From f7f323b763486a76a1231760e5eaa8d42f6d772d Mon Sep 17 00:00:00 2001
From: Bob Mottram <bob@freedombone.net>
Date: Sat, 5 Aug 2017 23:13:28 +0100
Subject: [PATCH] Only change pam values when needed

---
 src/freedombone-utils-setup | 12 +++++++++---
 1 file changed, 9 insertions(+), 3 deletions(-)

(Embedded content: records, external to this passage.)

(** [variable = int(arg)] *)
Definition assign_int (set : Z → Thresholds → Thresholds) (arg : string)
    (th : Thresholds) : outcome Thresholds :=
  match int_arg arg with
  | Ok z => Continue (set z th)
  | Raise e => Uncaught e
  end.

(** The body of the loop over [opts] (lines 167-195). *)
Definition option_step (th : Thresholds) (oa : string * string)
  : outcome Thresholds :=
  let '(opt, arg) := oa in
  if in_tuple opt ["-w"; "--warn"] then assign_int set_warn arg th
  else if in_tuple opt ["-c"; "--crit"] then assign_int set_crit arg th
  else if in_tuple opt ["-W"; "--warn-any"]
    then assign_int set_per_cpu_warn arg th
  else if in_tuple opt ["-C"; "--crit-any"]
    then assign_int set_per_cpu_crit arg th
  else if in_tuple opt ["-i"; "--io-warn"] then assign_int set_io_warn arg th
  else if in_tuple opt ["-I"; "--io-crit"] then assign_int set_io_crit arg th
  else if in_string opt "--io-warn-overall"
    then assign_int set_io_warn_overall arg th
  else if in_string opt "--io-crit-overall"
    then assign_int set_io_crit_overall arg th
  else if in_tuple opt ["-s"; "--steal-warn"]
    then assign_int set_steal_warn arg th
  else if in_tuple opt ["-S"; "--steal-crit"]
    then assign_int set_steal_crit arg th
  else if in_tuple opt ["-p"; "--period"]
    then assign_int set_sample_period arg th
  else if in_tuple opt ["-a"; "--abs"] then Continue (set_perfdata_abs 3 th)
  else if in_tuple opt ["-A"; "--abs-only"]
    then Continue (set_perfdata_abs 2 th)
  else if in_tuple opt ["-V"; "--version"] then SysExit Version OK
  else Continue th.

(** [for opt, arg in opts: ...] *)
Fixpoint options_loop (th : Thresholds) (opts : list (string * string))
  : outcome Thresholds :=
  match opts with
  | [] => Continue th
  | oa :: rest =>
      match option_step th oa with
      | Continue th' => options_loop th' rest
      | SysExit printed code => SysExit printed code
      | Uncaught e => Uncaught e
      end
  end.

(** [command_line_validate], given what [getopt.getopt] did with [argv]:
    [None] when it raised [GetoptError], the pair [(opts, args)]
    otherwise. *)
Definition command_line_validate (th : Thresholds)
    (parsed : option (list (string * string) * list string))
  : outcome Thresholds :=
  match parsed with
  | None => SysExit usage CRITICAL
  | Some (opts, args) => options_loop th opts
  end.

(** * Properties *)

(** ** The error monad and the loops *)

Lemma bind_Ok {A B} (m : result A) (f : A → result B) (b : B) :
  m ≫= f = Ok b ↔ ∃ a, m = Ok a ∧ f a = Ok b.
Proof.
  destruct m as [a|e]; simpl.
  - split; [eauto | intros (a' & [= <-] & H); exact H].
  - split; [discriminate | intros (a' & [=] & _)].
Qed.

Lemma bind_raises {A B} (m : result A) (f : A → result B) :
  raises m → raises (m ≫= f).
Proof. intros [e ->]. exists e. reflexivity. Qed.

Lemma raises_not_Ok {A} (m : result A) (a : A) : raises m → m ≠ Ok a.
Proof. intros [e ->]. discriminate. Qed.

Lemma result_cases {A} (m : result A) : succeeds m ∨ raises m.
Proof. destruct m; [left | right]; eexists; reflexivity. Qed.

Lemma for_each_app {S A} (body : S → A → result S) (s : S) (xs ys : list A) :
  for_each body s (xs ++ ys) = for_each body s xs ≫= λ s', for_each body s' ys.
Proof.
  revert s. induction xs as [|x xs IH]; intros s; simpl; [reflexivity|].
  destruct (body s x) as [s'|e]; simpl; [apply IH | reflexivity].
Qed.

(** A step that raises anywhere in the list makes the loop raise. *)
Lemma for_each_raises {S A} (body : S → A → result S) (xs : list A) (x : A) :
  x ∈ xs → (∀ s, raises (body s x)) → ∀ s, raises (for_each body s xs).
Proof.
  intros Hin Hx. induction xs as [|y ys IH]; intros s.
  - inversion Hin.
  - simpl. apply elem_of_cons in Hin as [<- | Hin].
    + apply bind_raises, Hx.
    + destruct (body s y) as [s'|e]; simpl; [|eexists; reflexivity].
      apply IH, Hin.
Qed.

(** An invariant of the body is an invariant of the loop. *)
Lemma for_each_invariant {S A} (P : S → Prop) (body : S → A → result S)
    (xs : list A) :
  (∀ s x s', x ∈ xs → P s → body s x = Ok s' → P s') →
  ∀ s s', P s → for_each body s xs = Ok s' → P s'.
Proof.
  induction xs as [|x xs IH]; intros Hstep s s' Hs; simpl.
  - intros [= <-]. exact Hs.
  - intros (s1 & H1 & H2)%bind_Ok.
    eapply IH; [ | | exact H2].
    + intros. eapply Hstep; eauto. by right.
    + eapply Hstep; eauto. by left.
Qed.

(** Steps that leave the state alone leave the loop's state alone. *)
Lemma for_each_skip {S A} (body : S → A → result S) (xs : list A) (s : S) :
  Forall (λ x, body s x = Ok s) xs → for_each body s xs = Ok s.
Proof.
  induction 1 as [|x xs Hx _ IH]; simpl; [reflexivity|].
  rewrite Hx. simpl. exact IH.
Qed.

(** ** Classification of the lines *)

Inductive line_kind : Type := CpuLine | CtxtLine | ProcessesLine | OtherLine.

(** The [if]/[elif] chain of lines 86-101 as a function of the line. *)
Definition classify (line : string) : line_kind :=
  if startswith line "cpu " then CpuLine
  else if startswith line "cpu" then CpuLine
  else if startswith line "ctxt" then CtxtLine
  else if startswith line "processes" then ProcessesLine
  else OtherLine.

Lemma procstat_line_classify st line :
  procstat_line st line =
    match classify line with
    | CpuLine => record_cpu st (py_split line)
    | CtxtLine => record_scalar st "ctxt"
    | ProcessesLine => record_scalar st "processes"
    | OtherLine => Ok st
    end.
Proof.
  unfold procstat_line, classify.
  repeat (destruct (startswith _ _); [reflexivity|]). reflexivity.
Qed.

Lemma record_scalar_unbound st key :
  parts st = None → record_scalar st key = Raise (UnboundLocalError "parts").
Proof. unfold record_scalar. intros ->. reflexivity. Qed.

(** C10: when the first line that is not ignored begins with ['ctxt'] or
    ['processes'], no cpu line has bound [parts] yet, and reading the
    snapshot raises [UnboundLocalError] for [parts]. *)
Theorem scalar_line_first_raises (g : Globals) (text : string)
    (before after : list string) (line : string) :
  split_lines text = before ++ line :: after →
  Forall (λ l, classify l = OtherLine) before →
  classify line = CtxtLine ∨ classify line = ProcessesLine →
  get_procstat_now g text = Raise (UnboundLocalError "parts").
Proof.
  intros Hsplit Hbefore Hline. unfold get_procstat_now.
  rewrite Hsplit, for_each_app.
  rewrite for_each_skip.
  - simpl. rewrite procstat_line_classify.
    destruct Hline as [-> | ->]; reflexivity.
  - eapply Forall_impl; [exact Hbefore|].
    intros l Hl. rewrite procstat_line_classify, Hl. reflexivity.
Qed.

Lemma scalar_line_first_raises_witness :
  get_procstat_now initial "intr 7
ctxt 5000
cpu 1 2 3 4" = Raise (UnboundLocalError "parts").
Proof.
  apply (scalar_line_first_raises initial _ ["intr 7"] ["cpu 1 2 3 4"]
           "ctxt 5000").
  - reflexivity.
  - repeat constructor.
  - left. reflexivity.
Defined.

(** ** Strings *)

Lemma startswith_spec line pre :
  startswith line pre = true ↔ ∃ rest, line = pre +:+ rest.
Proof.
  unfold startswith. revert line.
  induction pre as [|c pre IH]; intros line.
  - split; [intros _; exists line; reflexivity|].
    intros _. destruct line; reflexivity.
  - destruct line as [|b line]; cbn [String.prefix].
    + split; [discriminate | intros [rest [=]]].
    + destruct (ascii_dec c b) as [<-|Hne].
      * rewrite IH. split; intros [rest H]; exists rest.
        -- rewrite H. reflexivity.
        -- injection H as H. exact H.
      * split; [discriminate | intros [rest H]; injection H as H _; congruence].
Qed.

Lemma startswith_cpu line :
  startswith line "cpu" = true → ∃ rest, line = "cpu" +:+ rest.
Proof. apply startswith_spec. Qed.

Lemma startswith_app pre rest : startswith (pre +:+ rest) pre = true.
Proof. apply startswith_spec. eauto. Qed.

Lemma classify_cpu line :
  classify line = CpuLine ↔ startswith line "cpu" = true.
Proof.
  unfold classify. split.
  - destruct (startswith line "cpu ") eqn:E4.
    + intros _. apply startswith_spec in E4 as [rest ->].
      apply startswith_spec. exists (" " +:+ rest). reflexivity.
    + destruct (startswith line "cpu"); [reflexivity|].
      repeat (destruct (startswith _ _); try discriminate).
  - intros ->. destruct (startswith line "cpu "); reflexivity.
Qed.

Lemma py_split_two c c' s :
  is_space c = false → is_space c' = false →
  py_split (String c (String c' s)) =
    match py_split (String c' s) with
    | w :: ws => String c w :: ws
    | [] => [String c ""]
    end.
Proof. intros Hc Hc'. simpl. rewrite Hc, Hc'. reflexivity. Qed.

Lemma py_split_head c s :
  is_space c = false → ∃ w ws, py_split (String c s) = String c w :: ws.
Proof.
  revert c. induction s as [|c' s IH]; intros c Hc.
  - simpl. rewrite Hc. eauto.
  - destruct (is_space c') eqn:Hc'.
    + simpl. rewrite Hc, Hc'. eauto.
    + rewrite py_split_two by assumption.
      destruct (IH c' Hc') as (w & ws & ->). eauto.
Qed.

(** The first field of a cpu line begins with ['cpu']. *)
Lemma py_split_cpu rest :
  ∃ w ws, py_split ("cpu" +:+ rest) = ("cpu" +:+ w) :: ws.
Proof.
  destruct (py_split_head "u" rest eq_refl) as (w & ws & Hu).
  exists w, ws.
  change ("cpu" +:+ rest) with (String "c" (String "p" (String "u" rest))).
  rewrite py_split_two by reflexivity.
  rewrite py_split_two by reflexivity.
  rewrite Hu. reflexivity.
Qed.

Lemma app_ne_self (s t : string) : t ≠ "" → s +:+ t ≠ s.
Proof.
  intros Ht H. apply Ht.
  apply (String.app_inj s). rewrite H.
  clear. induction s as [|c s IH]; [reflexivity|].
  change (String c s +:+ "") with (String c (s +:+ "")). f_equal. exact IH.
Qed.

Lemma cpu_keys_distinct (s : string) :
  s ≠ s +:+ "all" ∧ s ≠ s +:+ "io_wait" ∧ s ≠ s +:+ "steal"
  ∧ s +:+ "all" ≠ s +:+ "io_wait" ∧ s +:+ "all" ≠ s +:+ "steal"
  ∧ s +:+ "io_wait" ≠ s +:+ "steal".
Proof.
  repeat split;
    first [ intros H; symmetry in H; revert H; apply app_ne_self; discriminate
          | intros H%(String.app_inj s); discriminate ].
Qed.

Lemma cpu_key_not_scalar (w suffix key : string) :
  startswith key "cpu" = false → "cpu" +:+ w +:+ suffix ≠ key.
Proof.
  intros Hkey <-.
  assert (startswith ("cpu" +:+ w +:+ suffix) "cpu" = true) as H
    by apply startswith_app.
  congruence.
Qed.

(** ** [int] on the fields of a line *)

Lemma py_int_Ok s z : py_int s = Ok z → int_literal s = Some z.
Proof.
  unfold py_int. destruct (int_literal s) as [z'|]; [|discriminate].
  destruct (int_max_str_digits <? count_digits s); [discriminate|].
  by intros [= <-].
Qed.

(** [int] raises nothing but [ValueError]. *)
Lemma py_int_raises s e : py_int s = Raise e → e = ValueError.
Proof.
  unfold py_int. destruct (int_literal s); [|congruence].
  destruct (int_max_str_digits <? count_digits s); congruence.
Qed.

Lemma py_int_not_literal s :
  int_literal s = None → py_int s = Raise ValueError.
Proof. unfold py_int. intros ->. reflexivity. Qed.

Lemma int_all_Ok fields zs :
  int_all fields = Ok zs → Forall2 (λ f z, int_literal f = Some z) fields zs.
Proof.
  revert zs. induction fields as [|f fs IH]; intros zs; simpl.
  - intros [= <-]. constructor.
  - destruct (py_int f) as [z|] eqn:Hf; simpl; [|discriminate].
    destruct (int_all fs) as [zs'|] eqn:Hfs; simpl; [|discriminate].
    intros [= <-]. constructor; [by apply py_int_Ok | by apply IH].
Qed.

Lemma int_all_length fields zs :
  int_all fields = Ok zs → length zs = length fields.
Proof. intros H%int_all_Ok. symmetry. eapply Forall2_length, H. Qed.

Lemma int_all_raises fields field :
  field ∈ fields → int_literal field = None →
  int_all fields = Raise ValueError.
Proof.
  induction fields as [|f fs IH]; intros Hin Hbad.
  - inversion Hin.
  - simpl. apply elem_of_cons in Hin as [<- | Hin].
    + rewrite (py_int_not_literal _ Hbad). reflexivity.
    + destruct (py_int f) as [z|e] eqn:E; simpl.
      * rewrite (IH Hin Hbad). reflexivity.
      * by rewrite (py_int_raises _ _ E).
Qed.

(** ** One cpu line *)

Lemma pad_ticks_length zs :
  (length zs ≤ 10)%nat → length (pad_ticks zs) = 10%nat.
Proof. intros H. unfold pad_ticks. rewrite length_app, length_replicate. lia. Qed.

Lemma pad_ticks_long zs : (10 ≤ length zs)%nat → pad_ticks zs = zs.
Proof.
  intros H. unfold pad_ticks.
  replace (10 - length zs)%nat with 0%nat by lia. apply app_nil_r.
Qed.

Lemma sum_pad_ticks zs : sum (pad_ticks zs) = sum zs.
Proof.
  unfold sum, pad_ticks. rewrite fold_left_app.
  generalize (fold_left Z.add zs 0). generalize (10 - length zs)%nat.
  intros n. induction n as [|n IH]; intros a; simpl; [reflexivity|].
  rewrite Z.add_0_r. apply IH.
Qed.

Lemma nth_pad_ticks zs i : nth i (pad_ticks zs) 0 = nth i zs 0.
Proof.
  unfold pad_ticks. destruct (Nat.lt_ge_cases i (length zs)) as [Hlt|Hge].
  - apply app_nth1. exact Hlt.
  - rewrite app_nth2 by exact Hge. rewrite (nth_overflow zs) by exact Hge.
    generalize (i - length zs)%nat. generalize (10 - length zs)%nat.
    intros n. induction n as [|n IH]; intros [|k]; simpl; auto.
Qed.

Lemma ten_elements {A} (l : list A) :
  length l = 10%nat →
  ∃ a b c d e f g h i j, l = [a; b; c; d; e; f; g; h; i; j].
Proof.
  intros H.
  do 10 (destruct l as [|? l]; [discriminate|]).
  destruct l; [|discriminate]. repeat eexists.
Qed.

(** The dictionary after lines 108-111 for [cpu_id] and its ten ticks. *)
Definition stored (d : gmap string pyval) (cpu_id : string) (ticks : list Z)
  : gmap string pyval :=
  <[cpu_id +:+ "steal" := VInt (nth 7 ticks 0)]>
    (<[cpu_id +:+ "io_wait" := VInt (nth 4 ticks 0)]>
       (<[cpu_id +:+ "all" := VInt (sum ticks)]>
          (<[cpu_id := VInt (sum ticks - nth 3 ticks 0)]> d))).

diff --git a/src/freedombone-utils-setup b/src/freedombone-utils-setup
index fd772f62..c8bed2c4 100755
--- a/src/freedombone-utils-setup
+++ b/src/freedombone-utils-setup
@@ -458,13 +458,17 @@ function set_max_login_tries {
     if ! grep -q ' deny=' /etc/pam.d/common-auth; then
         sed -i "/pam_deny.so/a auth    required\t\t\tpam_tally.so    onerr=fail no_lock_time per_user deny=$max_tries" /etc/pam.d/common-auth
     else
-        sed -i "s| deny=.*| deny=$max_tries|g" /etc/pam.d/common-auth
+        if ! grep -q " deny=$max_tries" /etc/pam.d/common-auth; then
+            sed -i "s| deny=.*| deny=$max_tries|g" /etc/pam.d/common-auth
+        fi
     fi
 
     if ! grep -q ' deny=' /etc/pam.d/common-account; then
         sed -i '/pam_deny.so/a account required\t\t\tpam_tally.so' /etc/pam.d/common-account
     else
-        sed -i "s| deny=.*| deny=$max_tries|g" /etc/pam.d/common-account
+        if ! grep -q " deny=$max_tries" /etc/pam.d/common-account; then
+            sed -i "s| deny=.*| deny=$max_tries|g" /etc/pam.d/common-account
+        fi
     fi
 }
 
@@ -630,7 +634,9 @@ function dummy_nologin_command {
 }
 
 function disable_null_passwords {
-    sed -i 's| nullok_secure||g' /etc/pam.d/common-auth
+    if grep -q ' nullok_secure' /etc/pam.d/common-auth; then
+        sed -i 's| nullok_secure||g' /etc/pam.d/common-auth
+    fi
 }
 
 function create_usb_canary {